Tuesday, August 30, 2005

Kepergian Mereka (kasus DO ITB)

Beberapa waktu lalu, kita dikejutkan (atau mungkin seperti dikejutkan) oleh berita akan keluarnya SK rektorat untuk menDO sekian banyak mahasiswa. Lalu serentak, seolah menyuarakan rasa terkejutnya, berbagai himpunan bereaksi dengan menggelar aksi solidaritas terhadap rekan-rekan yang terkena kasus DO tersebut.

Aksi diawali dengan pewacanaan dari beberapa aktivis kemahasiswaan, dari KM dan dari himpunan-himpunan, lalu diakhiri dengan perumusan pergerakan kedepannya dalam memperjuangkan rekan-rekan yang nafasnya hanya tinggal beberapa hari lagi dalam mengenyam pendidikan di ITB.
Mari kita tinjau kasus ini dari berbagai sisi.

Pertama-tama, rektorat sebagai pihak yang memegang peran dalam menjalankan program pendidikan di institusinya ini, telah menetapkan berbagai peraturan yang (sepertinya) bertujuan memperbaiki system pendidikan di ITB, dengan mengarahkan agar mahasiswa menjalankan perannya sebagai mahasiswa, untuk mengenyam pendidikan, dengan baik di kampus ini.

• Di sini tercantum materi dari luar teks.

(** * Verification of the flashrom internal-device plugin

    A shallow embedding of [plugins/flashrom/fu-flashrom-internal-device.c]:
    the [prepare] hook (one-time backup of the flash chip) and the
    [write_firmware] hook (restrict to the bios region, write, verify,
    optional CMOS reset).

    The two hooks are written in a state-and-error monad over a [World]
    (file system, live libflashrom layouts, the layout installed in the
    flash context, the caller's progress object).  Every call into
    libflashrom, the file system, the progress object or the CMOS helper
    appends one [Event] to the trace of the run, so that statements of the
    form "primitive X is not invoked" are statements about that trace. *)

From Stdlib Require Import ZArith NArith String Ascii List HexString.
From stdpp Require Import base gmap strings list pretty.

Local Open Scope string_scope.

(** ** GLib *)

(** [FwupdError], the codes of the [FWUPD_ERROR] domain. *)
Inductive FwupdError :=
| FWUPD_ERROR_INTERNAL
| FWUPD_ERROR_VERSION_NEWER
| FWUPD_ERROR_VERSION_SAME
| FWUPD_ERROR_ALREADY_PENDING
| FWUPD_ERROR_AUTH_FAILED
| FWUPD_ERROR_READ
| FWUPD_ERROR_WRITE
| FWUPD_ERROR_INVALID_FILE
| FWUPD_ERROR_NOT_FOUND
| FWUPD_ERROR_NOTHING_TO_DO
| FWUPD_ERROR_NOT_SUPPORTED
| FWUPD_ERROR_SIGNATURE_INVALID
| FWUPD_ERROR_AC_POWER_REQUIRED
| FWUPD_ERROR_PERMISSION_DENIED
| FWUPD_ERROR_BROKEN_SYSTEM
| FWUPD_ERROR_BATTERY_LEVEL_TOO_LOW
| FWUPD_ERROR_NEEDS_USER_ACTION
| FWUPD_ERROR_AUTH_EXPIRED.

(** The domain and code of a [GError]: either a code of the [FWUPD_ERROR]
    domain, or a numeric code of some other domain (named by its quark). *)
Inductive GErrorKind :=
| FWUPD_ERROR (code : FwupdError)
| ForeignError (domain : string) (code : Z).

Record GError := mkGError { error_kind : GErrorKind; error_message : string }.

#[global] Instance FwupdError_eq_dec : EqDecision FwupdError.
Proof. solve_decision. Defined.

#[global] Instance GErrorKind_eq_dec : EqDecision GErrorKind.
Proof. solve_decision. Defined.

#[global] Instance GError_eq_dec : EqDecision GError.
Proof. solve_decision. Defined.

(** [g_error_matches (err, FWUPD_ERROR, code)]. *)
Definition g_error_matches (err : GError) (code : FwupdError) : bool :=
  bool_decide (error_kind err = FWUPD_ERROR code).

Inductive result (A : Type) :=
| Ok (a : A)
| Err (e : GError).
Arguments Ok {A} a.
Arguments Err {A} e.

(** [G_DIR_SEPARATOR]. *)
Definition G_DIR_SEPARATOR : ascii := "/"%char.

Definition is_dir_separator (c : ascii) : bool := bool_decide (c = G_DIR_SEPARATOR).

Fixpoint drop_while {A} (f : A → bool) (l : list A) : list A :=
  match l with
  | [] => []
  | x :: rest => if f x then drop_while f rest else l
  end.

(** What is left of a string when the separators that end it are cut. *)
Definition cut_trailing_separators (chars : list ascii) : list ascii :=
  rev (drop_while is_dir_separator (rev chars)).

Aturan-aturan mengenai syarat kelulusan, dari tahap TPB, Sarjana muda, atau sarjana sudah menjadi pengetahuan umum bagi para mahasiswa, baik yang baru hadir, maupun yang telah lama berkecimpung dalam dunia mahasiswa. Atau mungkin masih ada yang belum tau aturan ini? Kalau demikian halnya, bisa dijadikan sebagai kasus khusus, mahasiswa yang apatis.

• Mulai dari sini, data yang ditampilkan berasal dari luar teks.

(** * Basic-10 manual generator: page flow and block renderers

    A shallow embedding of [generate_pdf_docs.py].  The class
    [Basic10Manual] extends the [FPDF] class of the [fpdf] package
    and overrides its two decoration hooks ([header], [footer]); the
    block renderers ([chapter_title] ... [table_row]) are sequences of
    calls to the inherited drawing primitives.

    The file has three layers:
    - [PyStr]: the Python string operations the renderers use
      ([str.strip], [str.split], decimal formatting of a page number);
    - the drawing backend ([cell], [ln], [add_page], ...), which the
      Python file inherits and does not define;
    - the methods of [Basic10Manual] and the table loop of
      [create_documentation], translated line by line. *)

From Stdlib Require Import ZArith List String Ascii Bool Lia DecimalString.
Import ListNotations.

Open Scope string_scope.
Open Scope Z_scope.

(** ** Python strings

    A Python [str] is modelled as a Rocq [string] whose characters are
    the code points below 256, the range the core fonts (Helvetica,
    Courier) can encode. *)
Module PyStr.

(** [str.isspace] on one character: the code points below 256 that
    Python treats as white space (TAB..CR, FS..US, SPACE, NEL, NBSP). *)
Definition isspace (c : ascii) : bool :=
  let n := nat_of_ascii c in
  ((9 <=? n) && (n <=? 13) || (28 <=? n) && (n <=? 31)
   || (n =? 32) || (n =? 133) || (n =? 160))%nat.

Fixpoint lstrip (s : string) : string :=
  match s with
  | EmptyString => EmptyString
  | String c r => if isspace c then lstrip r else s
  end.

Fixpoint rstrip (s : string) : string :=
  match s with
  | EmptyString => EmptyString
  | String c r =>
      match rstrip r with
      | EmptyString => if isspace c then EmptyString else String c EmptyString
      | t => String c t
      end
  end.

(** [s.strip()] *)
Definition strip (s : string) : string := rstrip (lstrip s).

(** [s.split(sep)] for a one-character separator: never returns the
    empty list ([''.split('\n') == ['']]). *)
Fixpoint split (sep : ascii) (s : string) : list string :=
  match s with
  | EmptyString => [EmptyString]
  | String c r =>
      if Ascii.eqb c sep then EmptyString :: split sep r
      else match split sep r with
           | l :: ls => String c l :: ls
           | [] => [String c EmptyString]
           end
  end.

(** [sep.join(parts)] *)
Fixpoint join (sep : ascii) (parts : list string) : string :=
  match parts with
  | [] => EmptyString
  | [p] => p
  | p :: ps => p ++ String sep (join sep ps)
  end.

Lalu, bisakah kita menyalahkan rektorat dengan aturan yang dibuatnya ini? Kalau hidup terbatas pada paradigma sekedar cari-mencari kesalahan, tentu kita pun bisa menyalahkan aturan-aturan ini. Dengan alasan, bahwa rektorat tidak memberi kebebasan pada mahasiswanya untuk bisa terlibat aktif dalam kegiatan kemahasiswaan diluar pendidikan, dan hanya mengarahkan mahasiswanya untuk mengejar akademis, sehingga akan melahirkan lulusan-lulusan dengan pengetahuan bidang keilmuan mendalam, tetapi dengan keterbatasan kemampuan berorganisasi dan komunikasi, minim soft skills.

Akan tetapi, lebih jauh dari sekedar saling menyalahkan, dengan paradigma bahwa hidup adalah sekian banyak tantangan yang menuntut kita untuk menjawabnya, kemudian membuat kita bahagia saat mengetahui bahwa kita berhasil melewati berbagai tantangan dan rintangan tersebut, tentunya hal ini bisa dianggap sebagai tantangan bagi kita.

Lalu bagaimana keadaanya saat ini? Ternyata masih ada yang belum bisa memandang aturan tersebut sebagai tantangan, untuk menunjukkan kompetensinya sebagai seorang mahasiswa yang memiliki kecerdasan diatas rata-rata. Bukankah kita tak perlu lagi mempertanyakan kecerdasan mahasiswa ITB? Atau bisa jadi, beberapa orang belum menghayati peran perguruan tinggi ini sebagai jembatan yang akan mengantarkannya menyonsong dunia kerja nanti. Kemudian, begitu hampir memperoleh pemahaman, semua seolah terlambat, segera terpasung oleh aturan yang tak terbantahkan.

Lalu, bagaimana kita menyingkapi kasus berakhirnya masa belajar sekian banyak teman kita ini? Dalam harian kompas dimuat berita, sebanyak 190 orang mahasiswa ITB di DO. Pak Adang, menyatakan alasan, bahwa mereka belum bisa menyesuaikan diri dengan kehidupan di kampus ITB. Jika demikian halnya, bagaimana tindakan rektorat dalam mengusahakan agar mahasiswanya menghayati peran dan fungsi kehidupan di kampus ITB? Walaupun telah diselenggarakan pengarahan kepada mahasiswa baru mengenai strategi sukses di kampus, ternyata hasilnya masih belum maksimal. Atau mungkin semua progam itu tetap dianggap sukses, dengan sample error mendekati 10%? Entahlah. Yang jelas, kapasitas ITB sebagai perguruan tinggi terbaik perlu dipertanyakan, mengingat ketidakbecusannya dalam mendidik mahasiswa untuk bisa mengikuti proses pendidikan dengan baik.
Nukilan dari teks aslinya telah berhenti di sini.